◆ **Required work**: Every line in the records below that holds the word "lookbackStatsLocked" is to be copied.

◆ **Records shown**:
Definition maybeExitLocked (m : Momentum) (now now' : Time) (price : float) : list Trade * Momentum :=
  match position m with
  | None => ([], m)
  | Some pos =>
      if (price <=? StopPrice pos)%float then exitLocked m now price "stop_loss"
      else
        let '(_, _, mid, _) := lookbackStatsLocked m now' in
        if ((0 <? mid) && (price <=? mid * (1 - ExitThresholdPct (cfg m))))%float%bool then
          exitLocked m now price "exit_threshold"
        else ([], m)
  end.

Definition maybeResetDailyLocked (m : Momentum) (now : Time) : Momentum :=
  let day := FormatDate now in
  if str_eqb (dailyDate m) "" then with_daily m day (dailyTotal m)
  else if negb (str_eqb day (dailyDate m)) then with_daily m day 0
  else m.

(** ** The task *)

(** The price of a quote, from its amounts when it carries none. *)
Definition quote_price (q : Quote) : float :=
  if ((q_Price q <=? 0) && (0 <? q_AmountIn q))%float%bool
  then (q_AmountOut q / q_AmountIn q)%float else q_Price q.

Definition RunTick (e : Env) (m : Momentum) : result (list Trade) * Momentum :=
  let now := e_now e 0%nat in
  let m := maybeResetDailyLocked m now in
  if negb (poll_due (lastCheck m) now (seconds (CheckIntervalSecs (cfg m)))) then (Ok [], m)
  else
    let m := with_lastCheck m now in
    match e_quote e (c_Chain (cfg m)) (tokenA m) (tokenB m) 1%float with
    | Fail err => (Fail (EWrap "momentum: get quote: %w" err), m)
    | Ok quote =>
        let price := quote_price quote in
        if (price <=? 0)%float then (Fail (EMsg "momentum: non-positive price %v"), m)
        else
          let m := pushSampleLocked m {| At := now; Price := price; Volume := 0 |} in
          let '(trades, m) :=
            match position m with
            | Some _ => maybeExitLocked m now (e_now e 1%nat) price
            | None => maybeEnterLocked m now (e_now e 1%nat) price
            end in
          (Ok trades, m)
    end.

Definition winRateLocked (m : Momentum) : float :=
  if totalTrades m =? 0 then 0%float
  else (float_of_int (totalWins m) / float_of_int (totalTrades m))%float.

Definition GetStateSummary (e : Env) (m : Momentum) : list (string * jval) :=
  let '(high, low, mid, vol) := lookbackStatsLocked m (e_now e 0%nat) in
  [("chain", JStr (c_Chain (cfg m))); ("token_pair", JStr (TokenPair (cfg m)));
   ("lookback_minutes", JInt (LookbackMinutes (cfg m)));
   ("window_high", JNum high); ("window_low", JNum low); ("window_mid", JNum mid);
   ("window_avg_volume", JNum vol); ("free_capital_usd", JNum (freeCapital m));
   ("trades_today", JInt (dailyTotal m)); ("max_daily", JInt (MaxDailyTrades (cfg m)));
   ("total_trades", JInt (totalTrades m)); ("win_rate", JNum (winRateLocked m))] ++
  match position m with
  | None => []
  | Some p => [("position", JMap
      [("entry_price", JNum (EntryPrice p)); ("stop_price", JNum (StopPrice p));
       ("size_usd", JNum (SizeUSD p)); ("units", JNum (Units p));
       ("opened_at", JStr (FormatRFC3339 (OpenedAt p)))])]
  end.

(** The config with the fields an adjustment can set. *)
Definition tuned (c : MomentumConfig) (entry exit : float) (volume : bool)
    (check_secs size stop : float) (daily : Z) : MomentumConfig := {|
  c_Chain := c_Chain c; TokenPair := TokenPair c; LookbackMinutes := LookbackMinutes c;
  EntryThresholdPct := entry; ExitThresholdPct := exit; VolumeConfirmation := volume;
  CheckIntervalSecs := check_secs; MaxPositionSizePct := size;
  MaxDrawdownPct := MaxDrawdownPct c; StopLossPerTradePct := stop; MaxDailyTrades := daily;
  MinCapitalToOperate := MinCapitalToOperate c |}.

◆ **Response area**:
        let '(_, _, mid, _) := lookbackStatsLocked m now' in
  let '(high, low, mid, vol) := lookbackStatsLocked m (e_now e 0%nat) in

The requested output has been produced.